Posted in Blog Affairs by YPAA on March 15, 2009

Welcome to this RNA/science blog. I will post commentary from others and myself on papers that present new findings in the realm of RNA biology. I may also comment on what transpires in the science community that surrounds me.

My attendance to a small, weekly RNA journal club at MIT, and our discussions therein provide the basis for this forum. Each week I will cite the paper selected for journal club, and when possible, post commentary on the paper from either myself, a colleague, or from a group discussion (commentary will be clearly cited). Praise will be served, and criticisms asserted.

In the spirit of an unrestricted back and forth discourse on these topics, I want to extend an open invitation to all readers to submit responses to posts (‘Comments’), and your own commentaries on any RNA papers that interest you. Send me something interesting you’d like to post concerning a paper, or a more lengthy response to a previous post, and I will make every effort to post it, unedited.

(It is important to note that no papers whose authors have MIT affiliations can be chosen for the aforementioned journal club, and therefore a small, (but not insignificant!), portion of literature concerning RNA biology will be left out from postings highlighting these selected papers. Owing to this limitation, I strongly encourage submissions (to me) of commentary on papers in the field of RNA with MIT authors. Please consider me an unbiased referee, despite my academic affiliation.)

My hope is that this blog will encourage an exchange of ideas and opinions about new publications in RNA biology, transcending some traditional methods for such discourse: overly formal commentary submissions to scientific journals, and informal face to face conversations between scientists (requires both parties to be, yes, face to face). Scientific meetings and presentations remain excellent forums to discuss results, perhaps a blog like this one can extend scientists’ abilities to debate science, keyboard to keyboard.

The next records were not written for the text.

(** The two searches, on the list the table represents. *)
Lemma bget_eq p order dev n s :
  calm p s -> lru (k_bcache s) order ->
  bget dev n s =
    match List.find (holds_block dev n s) order with
    | Some b =>
        (setb b (fun q => set_b_refcnt (u32 (b_refcnt q + 1)) q) ;!
         release L_bcache ;! acquiresleep (SL_buf b) ;! ret b) (acq_st L_bcache s)
    | None =>
        match List.find (unused s) (rev order) with
        | Some b =>
            (setb b (set_b_dev dev) ;! setb b (set_b_blockno n) ;! setb b (set_b_valid 0) ;!
             setb b (set_b_refcnt 1) ;! release L_bcache ;! acquiresleep (SL_buf b) ;! ret b) (acq_st L_bcache s)
        | None => Panic "bget: no buffers"
        end
    end.
Proof.
  intros C Hl. pose proof (lru_link _ _ Hl) as K.
  unfold bget. erewrite bind_ok; [|by apply (acquire_calm p)]. kprim.
  change (buf_at bhead (acq_st L_bcache s)) with (k_bcache s !!! bhead). rewrite (lru_first _ _ Hl).
  erewrite bind_ok.
  2: { apply bget_cached_eq; [|by eapply lru_not_head|rewrite (lru_length _ _ Hl); lia].
       change (k_bcache (acq_st L_bcache s)) with (k_bcache s). destruct order; [done|]. apply K. }
  change (List.find (holds_block dev n (acq_st L_bcache s))) with (List.find (holds_block dev n s)).
  destruct (List.find (holds_block dev n s) order); [done|].
  kprim. change (buf_at bhead (acq_st L_bcache s)) with (k_bcache s !!! bhead).
  rewrite (lru_last _ _ Hl). erewrite bind_ok.
  2: { apply bget_unused_eq; [|by eapply lru_not_head|rewrite (lru_length _ _ Hl); lia].
       change (k_bcache (acq_st L_bcache s)) with (k_bcache s).
       destruct order as [|x order _] using rev_ind; [done|].
       rewrite <- app_assoc in K. cbn [app] in K. apply (linked_app _ (bhead :: order)) in K. apply K. }
  change (List.find (unused (acq_st L_bcache s))) with (List.find (unused s)).
  by destruct (List.find (unused s) (rev order)).
Qed.

Lemma bget_hit p order dev n b s :
  calm p s -> lru (k_bcache s) order ->
  List.find (holds_block dev n s) order = Some b -> sl_free (SL_buf b) s ->
  bget dev n s =
    Ok b (put_slock (SL_buf b) (mksleeplock 1 (p_pid (proc_at p s)))
            (upd_buf b (fun q => set_b_refcnt (u32 (b_refcnt q + 1)) q) s)).
Proof.
  intros C Hl Hb Hf. pose proof (find_some _ _ Hb) as [Hin _].
  apply list_elem_of_In, (lru_elem _ _ _ Hl) in Hin.
  rewrite (bget_eq p order) by done. rewrite Hb. kprim. erewrite bind_ok; [|by apply (release_leave p _ s)].
  set (f := fun q => set_b_refcnt _ q).
  replace (leave s _) with (upd_buf b f s) by leave_eq.
  erewrite bind_ok; [|apply (acquiresleep_free p); [by apply calm_upd_buf|done|done]]. reflexivity.
Qed.

Lemma bget_miss p order dev n b s :
  calm p s -> lru (k_bcache s) order ->
  List.find (holds_block dev n s) order = None ->
  List.find (unused s) (rev order) = Some b -> sl_free (SL_buf b) s ->
  bget dev n s =
    Ok b (put_slock (SL_buf b) (mksleeplock 1 (p_pid (proc_at p s)))
            (upd_buf b (fun q => set_b_refcnt 1 (set_b_valid 0 (set_b_blockno n (set_b_dev dev q)))) s)).
Proof.
  intros C Hl Hn Hb Hf. pose proof (find_some _ _ Hb) as [Hin _].
  apply in_rev, list_elem_of_In, (lru_elem _ _ _ Hl) in Hin.
  rewrite (bget_eq p order) by done. rewrite Hn, Hb. do 4 kprim.
  erewrite bind_ok; [|by apply (release_leave p _ s)].
  match goal with |- context [leave s ?x] => replace (leave s x) with
    (upd_buf b (fun q => set_b_refcnt 1 (set_b_valid 0 (set_b_blockno n (set_b_dev dev q)))) s) end.
  2: { leave_eq. by rewrite !list_alter_alter_eq. }
  erewrite bind_ok; [|apply (acquiresleep_free p); [by apply calm_upd_buf|done|done]]. reflexivity.
Qed.

End Bget.

(** ** Taking a buffer *)

Lemma refs_range held pins b q : 0 <= refs held pins b q <= 2.
Proof. unfold refs. repeat case_decide; lia. Qed.

Lemma refs_held held pins b q :
  b_dev q = ROOTDEV -> held !! b_blockno q = Some b -> 1 <= refs held pins b q.
Proof. intros D H. unfold refs. rewrite !decide_True by done. case_decide; lia. Qed.

Lemma refs_pinned held pins b q : b_dev q = ROOTDEV -> b_blockno q ∈ pins -> 1 <= refs held pins b q.
Proof. intros D H. unfold refs. rewrite decide_True, (decide_True (P := _ ∈ _)) by done. case_decide; lia. Qed.

Lemma refs_ext held held' pins pins' b q :
  (b_dev q = ROOTDEV -> (held' !! b_blockno q = Some b <-> held !! b_blockno q = Some b) /\
    (b_blockno q ∈ pins' <-> b_blockno q ∈ pins)) ->
  refs held' pins' b q = refs held pins b q.
Proof. intros H. unfold refs. case_decide; [|done]. destruct H as [H1 H2]; [done|]. repeat case_decide; tauto. Qed.

Lemma bufs_len p order held pins c s : bufs p order held pins c s -> length (k_bcache s) = S NBUF.
Proof. intros H. apply (lru_len _ _ (bu_lru H)). Qed.

Lemma bufs_at_upd p order held pins c s b f :
  bufs p order held pins c s -> (b < NBUF)%nat -> buf_at b (upd_buf b f s) = f (buf_at b s).
Proof. intros H L. apply buf_at_upd. rewrite (bufs_len _ _ _ _ _ _ H). lia. Qed.

(** Buffer [b] of [s] becomes the held buffer of block [n]. *)
Lemma bufs_take p order held pins c n b f s :
  bufs p order held pins c s -> held !! n = None -> (b < NBUF)%nat ->
  (forall b', (b' < NBUF)%nat -> b_dev (buf_at b' s) = ROOTDEV -> b_blockno (buf_at b' s) = n -> b' = b) ->
  (b_dev (buf_at b s) = ROOTDEV -> b_blockno (buf_at b s) = n \/ b_refcnt (buf_at b s) = 0) ->
  (forall q, b_next (f q) = b_next q) -> (forall q, b_prev (f q) = b_prev q) ->
  (let q := f (buf_at b s) in
   b_dev q = ROOTDEV /\ b_blockno q = n /\ b_valid q = 1 /\ b_data q = c n /\
   b_refcnt q = 1 + if decide (n ∈ pins) then 1 else 0) ->
  (n ∈ pins -> b_dev (buf_at b s) = ROOTDEV /\ b_blockno (buf_at b s) = n) ->
  bufs p order (<[n := b]> held) pins c
    (put_slock (SL_buf b) (mksleeplock 1 (p_pid (proc_at p s))) (upd_buf b f s)).
Proof.
  intros H Hn Lb Hu Hr Fn Fp (Fd & Fb & Fv & Fc & Fr) Fpin.
  set (s1 := put_slock _ _ _).
  assert (Eb : buf_at b s1 = f (buf_at b s)) by (by apply (bufs_at_upd _ _ _ _ _ _ _ _ H)).
  assert (En : forall b', b' <> b -> buf_at b' s1 = buf_at b' s).
  { intros b' N. change (buf_at b' s1) with (buf_at b' (upd_buf b f s)). by apply buf_at_upd_ne. }
  assert (Nh : forall m, held !! m <> Some b).
  { intros m Hm. destruct (bu_held H m b Hm) as (_ & D & B & _). subst m.
    destruct (Hr D) as [E|E]; [congruence|]. rewrite (bu_ref H b Lb) in E. pose proof (refs_held held pins b _ D Hm). lia. }
  split.
  - apply calm_put_slock, calm_upd_buf, H.
  - apply lru_keep_links; [done..|apply H].
  - intros b1 b2 L1 L2. destruct (decide (b1 = b)) as [->|N1], (decide (b2 = b)) as [->|N2];
      rewrite ?Eb, ?En, ?Fd, ?Fb by done; intros D1 D2 E; [done| | |by apply (bu_inj H)].
    + symmetry. by apply Hu.
    + by apply Hu.
  - intros b' L. destruct (decide (b' = b)) as [->|N].
    + rewrite Eb, Fr. unfold refs. rewrite Fd, Fb, lookup_insert_eq.
      by rewrite (decide_True (P := ROOTDEV = ROOTDEV)), (decide_True (P := Some b = Some b)) by done.
    + rewrite En by done. rewrite (bu_ref H b' L). symmetry. apply refs_ext. intros D. split; [|done].
      rewrite lookup_insert_ne; [done|]. intros E. symmetry in E. by apply N, Hu.
  - intros m b' Hm. destruct (decide (n = m)) as [<-|Nm].
    + rewrite lookup_insert_eq in Hm. injection Hm as <-. rewrite Eb, Fd, Fb. split_and!; try done. apply slock_at_put.
    + rewrite lookup_insert_ne in Hm by done. assert (N : b' <> b) by (intros ->; by apply (Nh m)).
      rewrite En by done. destruct (bu_held H m b' Hm) as (A & B & C & E). split_and!; try done.
      unfold sl_mine, s1. rewrite slock_at_put_ne by congruence. exact E.
  - intros b' L Hf. assert (N : b' <> b) by (intros ->; apply (Hf n), lookup_insert_eq).
    unfold sl_free, s1. rewrite slock_at_put_ne by congruence. apply (bu_free H b' L).
    intros m Hm. apply (Hf m). rewrite lookup_insert_ne; [done|]. congruence.
  - intros m Hm. destruct (decide (m = n)) as [->|Nm]; [exists b; by rewrite Eb|].
    destruct (bu_pin H m Hm) as (b' & L & D & B). exists b'.
    destruct (decide (b' = b)) as [->|N]; [|by rewrite En]. exfalso.
    destruct (Hr D) as [E|E]; [congruence|]. rewrite (bu_ref H b Lb) in E. subst m.
    pose proof (refs_pinned held pins b _ D Hm). lia.
  - intros b' L. destruct (decide (b' = b)) as [->|N]; [rewrite Eb, Fb; intros _; by split|].
    rewrite En by done. by apply (bu_valid H).
  - intros m Hm Hp. apply lookup_insert_None in Hm as [Hm _]. by apply (bu_disk H).
Qed.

I realize that there are some barriers to overcome for this to work. No scientist is unbiased, and some may find it difficult to post their opinion(s) about other people’s work for fear of embarrassment, contradicting other data that has not been considered, or a desire to maintain a ‘professional’ image. I don’t have an exquisite counter-argument to these issues, just, if you are a scientist or training to be one, you must debate to perfect your craft: be confident and logical; make every effort to be right, but don’t be afraid to be wrong.